Records from a data collection
++++++++

(** * Resume-genius: the three résumé exporters of [SimpleExportManager]

    A shallow embedding of [export_to_pdf], [export_to_docx] and
    [export_to_html] (src/app_working.py, class [SimpleExportManager]) and
    the properties of the rendering specification checked against them.

    The résumé handed to the exporters is an untyped Python value (it is
    built by the form pages, or loaded as is from an uploaded JSON file), so
    the model works on a JSON-like [value] type with Python's [dict.get],
    truthiness, iteration, [str.join] and f-string formatting, and on a
    [result] type for raised exceptions.

    What the exporters hand to the layout libraries is the output of the
    model: the list of flowables given to [doc.build] for PDF, the
    paragraphs and runs added to the [Document] for DOCX, and the text
    itself for HTML.  Page geometry, colours and the byte serialisation done
    inside reportlab and python-docx are outside the model; whether their
    calls return or raise is a parameter of the two exporters that call
    them ([SimpleExportManager]).  The parameter [template_name] is read by
    none of the three functions and is left out.

    The exporters are written twice: over values ([Pdf], [Docx], [Html]),
    where each section of the source function is a function from the
    document to the blocks it adds, and over a store of objects ([Store]),
    statement by statement, where lists and dicts are changed in place.

    The definitions after those cover the rest of the file: the accounts of
    [UserManager], the texts of [SimpleAIGenerator], the session state, the
    form pages that build the résumé, the account sidebar, the live
    preview and the progress shown by [main]. *)

From Stdlib Require Import ZArith Ascii String List Bool Lia DecimalString.
From Stdlib Require Floats Uint63.
From stdpp Require Import base list strings.

Set Warnings "-register-all".

Local Open Scope Z_scope.
Local Open Scope string_scope.
Local Open Scope list_scope.
(** * API-key middleware and the PostgreSQL storage adapter

    A shallow embedding of the Express middleware [validateApiKey],
    [trackApiUsage] and [verifyDomain], and of the [PgStorage] class that
    implements the [IStorage] interface with a query builder.

    - JavaScript strings are [string]s; [startsWith], [endsWith] and the
      one-argument [substring] are written out.
    - A table is the list of its rows in the order the store returns them
      when a statement has no ordering clause.
    - The schema module is not among the sources: a row is a record of the
      columns that the adapter and the middleware mention, followed by the
      remaining columns as a name/value list.
    - A call into storage either returns or throws: [result]. *)

From Stdlib Require Import String Ascii List ZArith Bool Lia.
From Stdlib Require Import Permutation Sorted DecimalString.
Import ListNotations.

Local Open Scope string_scope.
Local Open Scope Z_scope.

(** ** JavaScript string primitives *)

Module Js.

(** [s.startsWith(p)] *)
Definition startsWith (s p : string) : bool := String.prefix p s.

(** [s.substring(n)]: the code units from index [n] to the end. *)
Fixpoint substring (n : nat) (s : string) : string :=
  match n, s with
  | O, _ => s
  | S n', String _ s' => substring n' s'
  | S _, EmptyString => EmptyString
  end.

(** [s.endsWith(p)] *)
Definition endsWith (s p : string) : bool :=
  (String.length p <=? String.length s)%nat
  && String.eqb (substring (String.length s - String.length p) s) p.

(** [n.toString()] for an integral number. *)
Definition toString (n : Z) : string := NilZero.string_of_int (Z.to_int n).

(** Truthiness of a header value: [undefined] and the empty string are falsy. *)
Definition truthy (v : option string) : bool :=
  match v with
  | Some (String _ _) => true
  | _ => false
  end.

(** [a || b] on header values. *)
Definition or (a b : option string) : option string :=
  if truthy a then a else b.

(** Template-literal rendering of a header value. *)
Definition show (v : option string) : string :=
  match v with
  | Some s => s
  | None => "undefined"
  end.

End Js.

(** ** Rows of the tables *)

(** Modelled from the spec: the row types of the schema module, which is
    not among the sources.  Entities are flat records with a surrogate
    numeric or string identifier; each record below has the columns that the
    adapter and the middleware name, and keeps the others as [Cols]. *)
Definition Cols := list (string * string).

(** Modelled from the spec: the [portfolioItems] row of the schema module. *)
Record PortfolioItem := {
  portfolioItems_id : Z;
  portfolioItems_other : Cols }.

(** Modelled from the spec: the [blogPosts] row of the schema module;
    [publishDate] is taken as a point in time. *)
Record BlogPost := {
  blogPosts_id : Z;
  blogPosts_publishDate : Z;
  blogPosts_other : Cols }.

(** Modelled from the spec: the [agents] row of the schema module. *)
Record Agent := {
  agents_agentId : string;
  agents_userId : string;
  agents_status : string;
  agents_updatedAt : Z;
  agents_other : Cols }.

(** Modelled from the spec: the [apiKeys] row of the schema module: an
    opaque token string with an active/inactive flag. *)
Record ApiKey := {
  apiKeys_id : Z;
  apiKeys_key : string;
  apiKeys_userId : string;
  apiKeys_active : bool;
  apiKeys_lastUsed : option Z;
  apiKeys_other : Cols }.

(** Modelled from the spec: the [agentIntegrations] row of the schema
    module: one permitted domain, exact or wildcard, for a key. *)
Record AgentIntegration := {
  agentIntegrations_id : Z;
  agentIntegrations_agentId : string;
  agentIntegrations_apiKeyId : Z;
  domain : string;
  agentIntegrations_active : bool;
  agentIntegrations_updatedAt : Z;
  agentIntegrations_other : Cols }.
(** * ChiaTestLedger: a container lifecycle handle with health-gated readiness

    Shallow embedding of
    [packages/cactus-test-tooling/src/main/typescript/chia/chia-test-ledger.ts].

    The class keeps two mutable fields ([container], [containerId]) next to
    its construction-time configuration and talks to a container runtime
    (dockerode).  Methods are embedded as computations over an explicit
    state: the object's fields and the chronological trace of the requests
    sent to the runtime, each with the runtime's reply.  The runtime is a
    script: the k-th request of each kind gets the k-th scripted reply.

    JavaScript runs each piece of code between two suspension points to
    completion, so the states of the embedding are the states other code can
    observe.  The only loop, the health poll of [start()], has no bound in
    the source; it is embedded with a fuel counting its iterations. *)

From Stdlib Require Import String Ascii List Arith Bool Lia.
Import ListNotations.
Local Open Scope list_scope.
Local Open Scope string_scope.

Set Implicit Arguments.

(** ** JavaScript values used by the class *)

Module Js.

(** The ways in which a value fails [Joi.string().min(limit).required()]. *)
Inductive joi_error : Type :=
| any_required (key : string)
| string_base (key : string)
| string_empty (key : string)
| string_min (key : string) (limit : nat).

(** A value thrown or used as a rejection reason. *)
Inductive exn : Type :=
| Error (message : string)
    (* [new Error(message)] *)
| AnnotatedError (prefix : string) (e : joi_error)
    (* [new Error(`${prefix} ${error.annotate()}`)]; the text that
       [annotate()] renders is kept as the validation error itself *)
| ChecksError (subject : string)
    (* thrown by the [Checks] helpers of cactus-common *)
| RuntimeError (reason : string).
    (* an error or rejection coming from the container runtime or from
       the log-streaming collaborator *)

(** The state in which a promise ends up. *)
Inductive promise (A : Type) : Type :=
| Fulfilled (a : A)
| Rejected (e : exn)
| Pending.
Arguments Rejected {A} e.
Arguments Pending {A}.

(** [a || b] on [string | undefined]: [undefined] and the empty string are
    falsy. *)
Definition or_string (a : option string) (b : string) : string :=
  match a with
  | Some EmptyString => b
  | Some s => s
  | None => b
  end.

(** A [string | undefined] inside a template literal. *)
Definition template (a : option string) : string :=
  match a with
  | Some s => s
  | None => "undefined"
  end.

(** [s.endsWith(suffix)]. *)
Definition endsWith (s suffix : string) : bool :=
  Nat.leb (String.length suffix) (String.length s) &&
  String.eqb
    (substring (String.length s - String.length suffix)
               (String.length suffix) s)
    suffix.

(** White space as [String.prototype.trim] sees it, within the 8-bit range
    of [ascii]: TAB, LF, VT, FF, CR, SPACE and NBSP. *)
Definition isWhiteSpace (c : ascii) : bool :=
  let n := nat_of_ascii c in
  Nat.eqb n 9 || Nat.eqb n 10 || Nat.eqb n 11 || Nat.eqb n 12
  || Nat.eqb n 13 || Nat.eqb n 32 || Nat.eqb n 160.

(** [s.trim().length === 0]. *)
Fixpoint trimsToEmpty (s : string) : bool :=
  match s with
  | EmptyString => true
  | String c s' => isWhiteSpace c && trimsToEmpty s'
  end.

End Js.
Import Js.

(** ** The dockerode types the class reads *)

Module Dockerode.

Record Container : Type := { id : string }.

Record NetworkInfo : Type := { IPAddress : string }.
(** * FinanSmart ledger (DaviiSA/AppControle): a shallow embedding

    The ledger is a React component ([src/App.tsx], present in two variants)
    holding an array of [Transaction] records, a form component
    ([src/components/TransactionForm.tsx]) that creates records, and a
    two-function sync client ([src/services/googleSheetsService.ts]).

    Layout of this file:
    - [JS]: the host operations the code calls (Number, [parseFloat],
      [Date], [Array.prototype.sort], [String.prototype.substr]);
    - the data model of [src/types.ts];
    - the form, the sync client and the two [App] variants, as functions on
      explicit state;
    - the theorems. *)

From Stdlib Require Import ZArith List String Ascii Bool Lia Permutation Sorted.
From Stdlib Require Import Floats.
Import ListNotations.

Local Open Scope string_scope.
Local Open Scope Z_scope.

(* ================================================================== *)
(** * Host operations *)
(* ================================================================== *)

Module JS.

(** ** Number: IEEE 754 binary64, as the kernel's primitive floats. *)

Definition Number := float.

Definition isNaN (x : Number) : bool := PrimFloat.is_nan x.

(** ** parseFloat (ECMAScript, sec. parsefloat-string)

    Strings are sequences of 8-bit characters here, so the white space
    skipped in front is the ASCII part of [StrWhiteSpaceChar]. *)

Definition isWhiteSpace (c : ascii) : bool :=
  let n := Z.of_nat (nat_of_ascii c) in
  ((9 <=? n) && (n <=? 13)) || (n =? 32).

Fixpoint trimStart (s : string) : string :=
  match s with
  | String c s' => if isWhiteSpace c then trimStart s' else s
  | EmptyString => s
  end.

Definition digitValue (c : ascii) : option Z :=
  let n := Z.of_nat (nat_of_ascii c) in
  if (48 <=? n) && (n <=? 57) then Some (n - 48) else None.

(** [takeDigits acc n s] reads the longest run of decimal digits in front
    of [s]: the value read (continuing [acc]), the number of digits read
    (continuing [n]) and the rest of the string. *)
Fixpoint takeDigits (acc n : Z) (s : string) : Z * Z * string :=
  match s with
  | String c s' =>
      match digitValue c with
      | Some d => takeDigits (10 * acc + d) (n + 1) s'
      | None => (acc, n, s)
      end
  | EmptyString => (acc, n, s)
  end.

(** The value of an optional [ExponentPart] in front of [s]; a malformed
    one is not part of the longest valid prefix and counts as absent. *)
Definition exponentPart (s : string) : Z :=
  match s with
  | String c s' =>
      if Ascii.eqb c "e" || Ascii.eqb c "E" then
        let '(neg, s'') :=
          match s' with
          | String g r =>
              if Ascii.eqb g "-" then (true, r)
              else if Ascii.eqb g "+" then (false, r)
              else (false, s')
          | EmptyString => (false, s')
          end in
        let '(v, n, _) := takeDigits 0 0 s'' in
        if n =? 0 then 0 else if neg then - v else v
      else 0
  | EmptyString => 0
  end.
(** * Webhook certificate lifecycle ([internal/certs]) of the butane operator

    A shallow embedding of the Go package [certs]: the pure helpers
    ([dnsNamesForService], [mutatingWebhookName]), the renewal policy
    ([needsRenewal]), the PKI generator ([generateCA], [generateServerCert]),
    persistence ([writeCertsToDisk]), trust propagation
    ([patchWebhookConfig]) and the orchestration ([Ensure]).

    Calls that leave the package (the Kubernetes client, the filesystem, the
    clock, the random source, the logger) are operations of a small free
    monad [Prog]; a handler gives them a meaning over a world of its choice,
    and [run] records the operations a program issues. *)

From Stdlib Require Import ZArith Lia Strings.Ascii Strings.String Strings.Byte.
From stdpp Require Import gmap strings list fin_maps sorting.

Local Open Scope Z_scope.

(** ** Go base types *)

(** [[]byte] *)
Abbreviation bytes := (list byte).

(** [time.Time], as nanoseconds since a fixed epoch; [time.Duration] is an
    [int64] count of nanoseconds. *)
Definition Time := Z.
Definition Duration := Z.

Definition minDuration : Duration := - 2 ^ 63.
Definition maxDuration : Duration := 2 ^ 63 - 1.

Definition Second : Duration := 1000000000.
Definition Hour : Duration := 3600 * Second.

(** [t.Add(d)] *)
Definition time_Add (t : Time) (d : Duration) : Time := t + d.

(** [t.Sub(u)]: the difference as a [Duration], saturated at the ends of the
    [int64] range as the Go library does. *)
Definition time_Sub (t u : Time) : Duration :=
  let d := t - u in
  if d <? minDuration then minDuration
  else if maxDuration <? d then maxDuration
  else d.

(** ** [fmt.Sprintf], for the verbs the package uses

    [%s] prints the next operand; [%w] (in [fmt.Errorf]) prints the text of
    the wrapped error, which the caller passes as the last operand. *)
Fixpoint Sprintf (format : string) (a : list string) : string :=
  match format with
  | EmptyString => EmptyString
  | String c rest =>
      match rest with
      | String v rest' =>
          if (Ascii.eqb c "%"%char
              && (Ascii.eqb v "s"%char || Ascii.eqb v "w"%char))%bool
          then match a with
               | x :: a' => x +:+ Sprintf rest' a'
               | [] => "%!" +:+ String v "(MISSING)" +:+ Sprintf rest' []
               end
          else String c (Sprintf rest a)
      | EmptyString => String c EmptyString
      end
  end.

(** ** Errors *)

(** [metav1.StatusReason]: the unknown reason (the empty string) and some of
    the reasons the library knows. *)
Inductive StatusReason :=
| StatusReasonUnknown
| StatusReasonNotFound
| StatusReasonAlreadyExists
| StatusReasonConflict
| StatusReasonForbidden
| StatusReasonTimeout.

(** A non-nil Go [error]: an API status error (its reason and HTTP code),
    any other error (I/O, entropy, encoding), or an error wrapped by
    [fmt.Errorf] with [%w]. *)
Inductive Error :=
| StatusError (reason : StatusReason) (code : Z) (message : string)
| PlainError (message : string)
| WrapError (message : string) (err : Error).

Definition Error_message (e : Error) : string :=
  match e with
  | StatusError _ _ m => m
  | PlainError m => m
  | WrapError m _ => m
  end.

(** [fmt.Errorf(format, a..., err)] where the last verb of [format] is [%w]. *)
Definition Errorf (format : string) (a : list string) (err : Error) : Error :=
  WrapError (Sprintf format (a ++ [Error_message err])) err.

(** [apierrors.IsNotFound]: the status error found by unwrapping has the
    reason not-found, or a reason the library does not know and the code
    404. *)
Fixpoint IsNotFound (e : Error) : bool :=
  match e with
  | StatusError StatusReasonNotFound _ _ => true
  | StatusError StatusReasonUnknown code _ => code =? 404
  | StatusError _ _ _ => false
  | PlainError _ => false
  | WrapError _ e' => IsNotFound e'
  end.

(** A Go result [(T, error)] of a call that follows the convention that
    exactly one of the two is meaningful. *)
Inductive result (T : Type) :=
| Ok (v : T)
| Err (e : Error).
Arguments Ok {T} v.
Arguments Err {T} e.

(** ** [dnsNamesForService] *)

Definition dnsNamesForService (serviceName namespace : string) : list string :=
  [ Sprintf "%s.%s.svc" [serviceName; namespace];
    Sprintf "%s.%s.svc.cluster.local" [serviceName; namespace] ].

(** ** [mutatingWebhookName] *)

Module MutatingName.
Definition old : string := "validating".
Definition new : string := "mutating".

(** Go's [s[i:j]], for [i <= j <= len(s)]. *)
Definition slice (s : string) (i j : nat) : string :=
  String.substring i (j - i)%nat s.

(** The [for] loop at index [i] with [n] iterations left: the loop runs
    while [i <= len(validatingName) - len(old)], so the number of
    iterations is fixed when the loop is entered. *)
Fixpoint loop (validatingName : string) (n i : nat) : string :=
  match n with
  | O => validatingName
  | S n' =>
      if String.eqb (slice validatingName i (i + String.length old)%nat) old
      then slice validatingName 0 i +:+ new
           +:+ slice validatingName (i + String.length old)%nat
                     (String.length validatingName)
      else loop validatingName n' (S i)
  end.
End MutatingName.

Definition mutatingWebhookName (validatingName : string) : string :=
  MutatingName.loop validatingName
    (Z.to_nat (Z.of_nat (String.length validatingName)
               - Z.of_nat (String.length MutatingName.old) + 1))
    0.

(** The spec's wording of the derivation, for comparison: scan left to
    right and replace the first occurrence of [old] by [new]. *)
Fixpoint replace_first (old new s : string) : string :=
  if String.prefix old s
  then new +:+ String.substring (String.length old)
                 (String.length s - String.length old)%nat s
  else match s with
       | EmptyString => EmptyString
       | String c s' => String c (replace_first old new s')
       end.

(** ** Kubernetes objects

    One module per Go struct, holding the fields the package reads or
    writes (and one passive field per webhook entry, to see that patching
    leaves the rest of an entry alone). *)

Module ObjectMeta.
Record t := mk {
  Name : string;
  Namespace : string;
  ResourceVersion : string
}.
End ObjectMeta.

Definition SecretTypeTLS : string := "kubernetes.io/tls".

Module Secret.
Record t := mk {
  ObjectMeta : ObjectMeta.t;
  Type_ : string;
  Data : gmap string bytes
}.
Definition Name (s : t) : string := ObjectMeta.Name (ObjectMeta s).
Definition ResourceVersion (s : t) : string :=
  ObjectMeta.ResourceVersion (ObjectMeta s).
End Secret.

Module WebhookClientConfig.
Record t := mk {
  URL : option string;
  CABundle : bytes
}.
End WebhookClientConfig.

Module ValidatingWebhook.
Record t := mk {
  Name : string;
  ClientConfig : WebhookClientConfig.t
}.
End ValidatingWebhook.

Module MutatingWebhook.
Record t := mk {
  Name : string;
  ClientConfig : WebhookClientConfig.t
}.
End MutatingWebhook.

Module ValidatingWebhookConfiguration.
Record t := mk {
  ObjectMeta : ObjectMeta.t;
  Webhooks : list ValidatingWebhook.t
}.
End ValidatingWebhookConfiguration.

Module MutatingWebhookConfiguration.
Record t := mk {
  ObjectMeta : ObjectMeta.t;
  Webhooks : list MutatingWebhook.t
}.
End MutatingWebhookConfiguration.

(** ** [crypto/rsa], [crypto/x509], [encoding/pem] data *)

Module rsa.
Record PublicKey := mkPublicKey { N : Z; E : Z }.
Record PrivateKey := mkPrivateKey {
  Public : PublicKey;
  D : Z;
  Primes : list Z
}.
End rsa.

Module pkix.
Record Name := mkName {
  CommonName : string;
  Organization : list string
}.
End pkix.

Module x509.
(** [x509.KeyUsage] bits. *)
Definition KeyUsageDigitalSignature : Z := Z.shiftl 1 0.
Definition KeyUsageContentCommitment : Z := Z.shiftl 1 1.
Definition KeyUsageKeyEncipherment : Z := Z.shiftl 1 2.
Definition KeyUsageDataEncipherment : Z := Z.shiftl 1 3.
Definition KeyUsageKeyAgreement : Z := Z.shiftl 1 4.
Definition KeyUsageCertSign : Z := Z.shiftl 1 5.
Definition KeyUsageCRLSign : Z := Z.shiftl 1 6.

Inductive ExtKeyUsage :=
| ExtKeyUsageAny
| ExtKeyUsageServerAuth
| ExtKeyUsageClientAuth
| ExtKeyUsageCodeSigning
| ExtKeyUsageEmailProtection.

(** The fields of [x509.Certificate] the package sets in its templates or
    reads from a parsed certificate; a field a template does not mention
    has Go's zero value. *)
Record Certificate := mkCertificate {
  SerialNumber : Z;
  Subject : pkix.Name;
  DNSNames : list string;
  NotBefore : Time;
  NotAfter : Time;
  KeyUsage : Z;
  ExtKeyUsage_ : list ExtKeyUsage;
  BasicConstraintsValid : bool;
  IsCA : bool
}.
End x509.

Module pem.
Record Block := mkBlock {
  Type_ : string;
  Bytes : bytes
}.
End pem.

(** The pure functions of the Go standard library that the package calls;
    the development is parametric in them. [pem_Decode] returns the first
    block only (the package drops the rest of the input). *)
Class Lib := {
  pem_Decode : bytes -> option pem.Block;
  pem_EncodeToMemory : pem.Block -> bytes;
  x509_ParseCertificate : bytes -> result x509.Certificate;
  x509_MarshalPKCS1PrivateKey : rsa.PrivateKey -> bytes;
  filepath_Join : string -> string -> string
}.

++++++++

▶ What you should do:
Provide only the number of lines above that contain the word "which".

▶ Output of the task:
4